Aldous Huxley

There is a neat Sheryl Crow song about a hippie chick that begins “She was born in November 1963 / The day that” - and you think she is going to sing “Kennedy died”, but it actually goes “Aldous Huxley died.” It was, as a matter of fact, the same day. Huxley finds his place in a rock song of the Nineties because he was one of the godfathers of the psychedelic experimentation of the Sixties. Indeed, the very word “psychedelic” was coined in correspondence between him and a psychiatrist called Humphry Osmond, who shared his fascination with hallucinogenic drugs.

 Huxley’s encounter with mescaline - dictaphone running, to record the effects - was the most celebrated act of English literary drug-taking since Thomas De Quincey gulped down his laudanum. Huxley went on to write a book about his drug-induced hallucinations entitled The Doors of Perception thus providing a name for the archetypal rock band of the era, Jim Morrison’s The Doors.

 The irony of Huxley’s becoming a guru of the hedonistic age of recreational drugs is that back in the early 1930s he had written his great anti-utopia, Brave New World, in which he warns against a world where a brainwashed populace pop happy pills instead of achieving true intellectual liberation by reading Shakespeare. In seeking nirvana through mescaline and LSD, he was forgetting his own greatest achievement: Ecstasy, the pill, test-tube babies, Virtual Reality, rampant consumerism, the leisure industry - all are prophesied by this extraordinary novel.

 When George Orwell wrote Nineteen Eighty-Four at the beginning of the Cold War, he sent a copy to Huxley, who replied that he had enjoyed it but that he thought his own book was a better prophecy.

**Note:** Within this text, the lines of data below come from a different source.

(* ===== verification/Port.v ===== *)
(** * The storage port and its conformance suite (gwk-domain/src/port.rs,
    gwk-cert/src/conformance.rs)

    [EventStore] is the trait a backend implements and [EventStoreLaws] what
    port.rs promises of it, over an abstraction of the backend's state.  The
    suite of gwk-cert is a client of the trait: it is proved once, against the
    laws, that every lawful backend passes it.  A [Call] is one use of the
    trait, and [perform_all] a client that makes one call after the other.  The
    laws are on unkeyed traffic: idempotency keys are the kernel store's own
    addition to the port. *)

From stdpp Require Import sorting.
From S2P Require Import Prelude Text Envelope Command Tables Db Store.

(** ** The trait *)

(** Each operation is one atomic call on the store's state; a refused call
    leaves the state as it was. *)
Class EventStore (V S : Type) := {
  es_append : Z -> option Z -> list (EventEnvelope V) -> S
              -> result AppendError (list (EventEnvelope V) * S);
  es_read_from : option Z -> Z -> S -> result unit (list (EventEnvelope V));
  es_watermark : S -> result unit (option Z);
  es_grant_fence : S -> result unit (Z * S);
}.

(** The abstraction of a backend's state the laws speak of. *)
Class StoreModel (V S : Type) := {
  es_inv : S -> Prop;
  es_log : S -> list (EventEnvelope V);
  es_fence : S -> option Z;
  (** Counters left for this many more events and grants. *)
  es_room : S -> Z -> Prop;
  (** The texts the backend may stamp on [appended_at]. *)
  es_stamp : S -> string -> Prop;
  (** The backend can store the event's own fields. *)
  es_fits : S -> EventEnvelope V -> Prop;
  (** What the backend gives back of a payload. *)
  es_keeps : V -> V;
}.

Section Contract.
Context {V : Type}.
Notation event := (EventEnvelope V).

(** The highest version a log has of an aggregate. *)
Definition log_version (l : list event) (ty id : string) : Z :=
  max_of aggregate_version 0 (List.filter (in_aggregate ty id) l).

(** A batch the port's documentation admits. *)
Record well_formed (expected_version : Z) (first : event) (events : list event) : Prop := {
  wf_head : head events = Some first;
  wf_aggregate : Forall (fun e => agg_key e = agg_key first) events;
  wf_versions : aggregate_version <$> events = seqZ (expected_version + 1) (Z.of_nat (length events));
  wf_range : (0 <= expected_version)%Z /\ (expected_version + Z.of_nat (length events) <= u32_max)%Z;
  wf_schema : Forall (fun e => (1 <= schema_version e <= u32_max)%Z) events;
  wf_unkeyed : Forall (fun e => idempotency_key e = None) events;
}.

(** No event of the batch reuses an id of the log or of the batch. *)
Definition fresh_ids (l events : list event) : Prop :=
  NoDup (event_id <$> events) /\ forall o e, o ∈ l -> e ∈ events -> event_id o <> event_id e.
Lemma kernel_laws : @EventStoreLaws V Session kernel_store kernel_model.
Proof.
  split; simpl.
  - intros s m n Hr Hle w Hw. destruct (Hr w Hw). lia.
  - intros s (Hinv & _). apply Hinv.
  - intros s n e (Hinv & _) Hr He. destruct (li_writer _ Hinv) as (w & Hw & _ & Hlt).
    destruct (Hr w Hw). specialize (Hlt _ He). lia.
  - intros s ev fence first events rows s' Hi Hwf _ Ha.
    destruct (kernel_lands _ _ _ _ _ _ _ Hi Hwf Ha) as (db & w & -> & Hw & Hinv & Hlog & HF & Hw' & _).
    apply landed_assigned in HF as [HF Hst]. destruct Hi as (_ & Hp & w0 & Hw0 & He & Hc & Hf). simplify_eq.
    split; [split; [done|]; split; [done|]; by exists (with_next_seq (w_next_seq w0 + Z.of_nat (length events)) w0)|].
    do 2 (split; [done|]). split; [|split; [by rewrite Hw', Hw0|]].
    + eapply Forall_impl; [exact Hst|]. intros row ->. by eexists.
    + intros n Hr w1 Hw1. simplify_eq. destruct (Hr _ Hw0). simpl. lia.
  - intros s ev fence first events (Hinv & Hp & w & Hh) Hwf Hpres Hv Hfits Hfresh Hroom.
    pose proof Hh as (Hw & _). destruct (Hroom _ Hw) as [Hmax _].
    apply (kernel_accepts _ _ _ first _ w); try done.
    + intros c Hc. unfold presents in Hpres. simpl in Hpres. rewrite Hpres, Hw. simpl. by rewrite Hc.
  - intros s ev fence first events actual (Hinv & Hp & w & Hh) Hwf Hpres Hfits Hv Hne.
    unfold kernel_append. erewrite append_unkeyed; [|done..|].
    + by rewrite Hv, (proj2 (Z.eqb_neq _ _) Hne).
    + intros c Hc. unfold presents in Hpres. simpl in Hpres. destruct Hh as (Hw & _).
      rewrite Hpres, Hw. simpl. by rewrite Hc.
  - intros s ev fence first events current (Hinv & Hp & w & Hh) Hwf Hfits Hc Hne.
    pose proof Hh as (Hw & _). rewrite Hw in Hc. by eapply kernel_fenced.
  - done.
  - intros s (Hinv & _). by rewrite kernel_watermark.
  - intros s n (Hinv & Hp & w & Hw & He & Hc & Hf) Hr Hn. destruct (Hr _ Hw) as [Hs Ht].
    assert (1 <= default 0 (w_fence_token w) + 1 <= u64_max)%Z as Htok.
    { destruct (w_fence_token w) as [f|] eqn:E; simpl in *; [specialize (Hf f eq_refl); lia|done]. }
    unfold kernel_grant_fence, grant_fence. rewrite Hw. cbn zeta.
    rewrite !(proj2 (Z.leb_le _ _)) by lia. cbn [andb ensure mbind result_bind].
    rewrite Numeric.from_to_numeric_text by (unfold is_u64; lia). cbn. eexists _, _. split; [done|]. simpl.
    split_and!; try done; try lia.
    + destruct Hinv as [Hiw ? ? ? ?]. split; try done. destruct Hiw as (w' & Hw' & ?). simplify_eq.
      by eexists.
    + eexists. split_and!; try done. simpl. intros f [= <-]. lia.
    + intros w' [= <-]. simpl. lia.
    + intros old ->. simpl. lia.
Qed.
End Kernel.
(** Everything else: dispatch tree, messages, execution commands, gates,
    evidence, cost, authority, attention, checkpoints and ingestion. *)
Definition route_records (env : envelope) (c : command) : result Refusal Route :=
  match c with
  | RegisterDispatchNode id _ _ _ _ => route "dispatch_node" id "dispatch_node_registered"
  | TransitionDispatchNode id _ _ => route "dispatch_node" id "dispatch_node_transitioned"
  | SendMessage id _ _ _ _ _ _ _ _ => route "message" id "message_sent"
  | TransitionMessage id _ _ _ => route "message" id "message_transitioned"
  | IssueCommand id _ _ _ => route "command" id "command_issued"
  | TransitionCommand id _ _ => route "command" id "command_transitioned"
  | RecordCommandOutcome id _ _ => route "command" id "command_outcome_recorded"
  | OpenGate id _ _ _ _ _ => route "gate" id "gate_opened"
  | DecideGate id _ _ _ _ => route "gate" id "gate_decided"
  | RecordEvidence id _ _ _ _ => route "evidence" id "evidence_recorded"
  | RecordCostEntry id attempt_id engine_session_id dispatch_node_id _ _ _ _ _ _ _ _ _ =>
      _ ← ensure (is_some attempt_id || is_some engine_session_id || is_some dispatch_node_id)
            validation;
      route "cost_entry" id "cost_entry_recorded"
  | GrantAuthority id _ _ _ _ => route "authority_grant" id "authority_granted"
  | RevokeAuthority id _ => route "authority_grant" id "authority_revoked"
  | RaiseAttention id _ _ _ _ _ => route "attention_item" id "attention_raised"
  | ResolveAttention id _ => route "attention_item" id "attention_resolved"
  | AckAttention id => route "attention_item" id "attention_acked"
  | MuteAttention id _ => route "attention_item" id "attention_muted"
  | UnmuteAttention id => route "attention_item" id "attention_unmuted"
  | WriteOrchestratorCheckpoint ck =>
      id ← ok_or (oc_orchestrator_id ck) validation;
      route "orchestrator_checkpoint" id "orchestrator_checkpoint_written"
  | IngestRecord _ _ _ =>
      route "ingested_record"
        ("ingest:" +:+ ce_project_id env +:+ ":" +:+ ce_idempotency_key env) "record_ingested"
  | _ => Err storage
  end.
(** A refusal leaves the database as it was, or the receipt of its request and,
    when authority was missing, the attention item of a page. *)
Definition refusal_effect (env : envelope) (r : Refusal) (db db' : database) : Prop :=
  db' = db \/
  exists c rt cls m p, deserialize (ce_payload env) = Some c /\ route_of env c = Ok rt /\
    db' = set_proj p (set_receipts m db) /\ receipt_written env rt cls (receipts db) m /\
    (p = proj db \/ code r = EAuthority /\ page_raised env rt cls (proj db) p).

Lemma write_receipt_exact env c rt cls basis (db db' : database) :
  write_receipt (receipt_for env rt c cls basis) db = Ok db' ->
  exists m, db' = set_receipts m db /\ receipt_written env rt cls (receipts db) m.
Proof.
  unfold write_receipt. intros Hr. inv_ok. cbn [receipt_for receipt_id] in *.
  destruct (receipts db !! _) as [old|] eqn:E; inv_ok.
  - exists (receipts db'). split; [by destruct db'|by left].
  - eexists. split; [done|]. right. eexists. by split_and!.
Qed.

Lemma page_attention_exact env rt cls summary (p p' : P) at_text :
  page_attention ("page:" +:+ cls +:+ ":" +:+ (r_aggregate_type rt +:+ "/" +:+ r_aggregate_id rt)) summary
    (r_aggregate_type rt +:+ "/" +:+ r_aggregate_id rt) (ce_actor env) at_text p = Ok p' -> page_raised env rt cls p p'.
Proof.
  unfold page_attention. intros Hr. inv_ok. cbn zeta in Hr. destruct (bool_decide _); [|inv_ok; by left].
  apply ins_ok in Hr as (Hn & _ & _ & _ & _ & ->). right. eexists. by split_and!.
Qed.

Lemma paged_exact env c rt cls basis (db db' : database) r :
  deserialize (ce_payload env) = Some c -> route_of env c = Ok rt ->
  paged env c rt cls basis db = Ok (db', VRefused r) -> refusal_effect env r db db'.
Proof.
  intros Hd Hrt Hr. unfold paged in Hr. inv_ok. simplify_eq. apply write_receipt_exact in Hrun as (m & -> & Hm).
  apply page_attention_exact in Hrun0. right. exists c, rt, cls, m. eexists. split_and!; try done. by right.
Qed.

Lemma pty_refusal_exact env c rt authority refusal (db db' : database) r :
  deserialize (ce_payload env) = Some c -> route_of env c = Ok rt ->
  receipted_pty_refusal env c rt authority refusal db = Ok (db', VRefused r) -> refusal_effect env r db db'.
Proof.
  intros Hd Hrt Hr. unfold receipted_pty_refusal in Hr. destruct authority as [cls basis]. inv_ok. simplify_eq.
  apply write_receipt_exact in Hrun as (m & -> & Hm). right. exists c, rt, cls, m, (proj db). split_and!; try done. by left.
Qed.

Lemma applied_not_refused (st : store) clock ws env pre v (db db' : database) r :
  append_and_project apply_context_event st clock ws env pre v db <> Ok (db', VRefused r).
Proof. unfold append_and_project. intros Hr. by inv_ok. Qed.

Lemma submit_tx_refused (st : store) clock env pre carrier (db db' : database) r :
  prepare st env carrier = Ok pre -> submit_tx apply_context_event st clock env pre db = Ok (db', VRefused r) ->
  refusal_effect env r db db'.
Proof.
  intros (Hd & _ & Hrt & _)%prepare_ok Hr. unfold submit_tx in Hr. cbn zeta in Hr.
  apply bind_ok_iff in Hr as (ws & _ & Hr). apply bind_ok_iff in Hr as (ep & _ & Hr). apply bind_ok_iff in Hr as ([] & _ & Hr).
  destruct (pre_input_refusal pre); [by eapply pty_refusal_exact|].
  destruct (prior_for_key _ _ _ _); [|by inv_ok|done]. unfold submit_unused in Hr. cbn zeta in Hr.
  apply bind_ok_iff in Hr as ([] & _ & Hr). apply bind_ok_iff in Hr as ([] & _ & Hr). apply bind_ok_iff in Hr as ([] & _ & Hr).
  apply bind_ok_iff in Hr as (d & _ & Hr).
  destruct (match d with Page _ _ => true | _ => false end) eqn:Ed; [destruct d; try done; by eapply paged_exact|].
  assert (exists auth db1, (if receipted_pty_command (pre_command pre) then db1 = db else True) /\
    match decide_command env (pre_command pre) (pre_route pre) db1 with
    | Err refusal => if receipted_pty_command (pre_command pre)
        then auth' ← ok_or auth storage; receipted_pty_refusal env (pre_command pre) (pre_route pre) auth' refusal db1 else Err refusal
    | Ok v => db2 ← (if receipted_pty_command (pre_command pre) then '(x, y) ← ok_or auth storage;
                       write_receipt (receipt_for env (pre_route pre) (pre_command pre) x y) db1 else mret db1);
              append_and_project apply_context_event st clock ws env pre v db2
    end = Ok (db', VRefused r)) as (auth & db1 & H1 & H2).
  { destruct d; [..|done]; apply bind_ok_iff in Hr as (db1 & Hb & Hr); apply bind_ok_iff in Hr as ([] & _ & Hr);
      (eexists _, db1; split; [|exact Hr]); destruct (receipted_pty_command _); [by injection Hb|done|by injection Hb|done]. }
  destruct (decide_command _ _ _ _) as [v|refusal].
  - apply bind_ok_iff in H2 as (db2 & _ & []%applied_not_refused).
  - destruct (receipted_pty_command _); [|done]. subst db1. apply bind_ok_iff in H2 as (a & _ & H2). by eapply pty_refusal_exact.
Qed.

The future would bring not Orwell’s famous image of a repressive state boot smashing down on a human face, but a brave new world of advertising and mind-control in which the people are made to “love their servitude”.

 In the battle of the futurologists, Orwell took the lead with his anatomy of Communist oppression, but as we move into the world of CRISPR gene-editing technology and VR pornography, Huxley does indeed look more prophetic.

 But Aldous Huxley was far more than the author of Brave New World. He was the kind of all-round public intellectual - novelist, satirist, upmarket journalist, science writer, social commentator, essayist ranging across all the arts - whom we associate more with continental than English life. His life was a mirror of the 20th century. Being the grandson of the populariser of evolutionary theory, T. H. Huxley (“Darwin’s bulldog”), he began with an acute consciousness of the intellectual advances of the previous century, near the end of which he was born.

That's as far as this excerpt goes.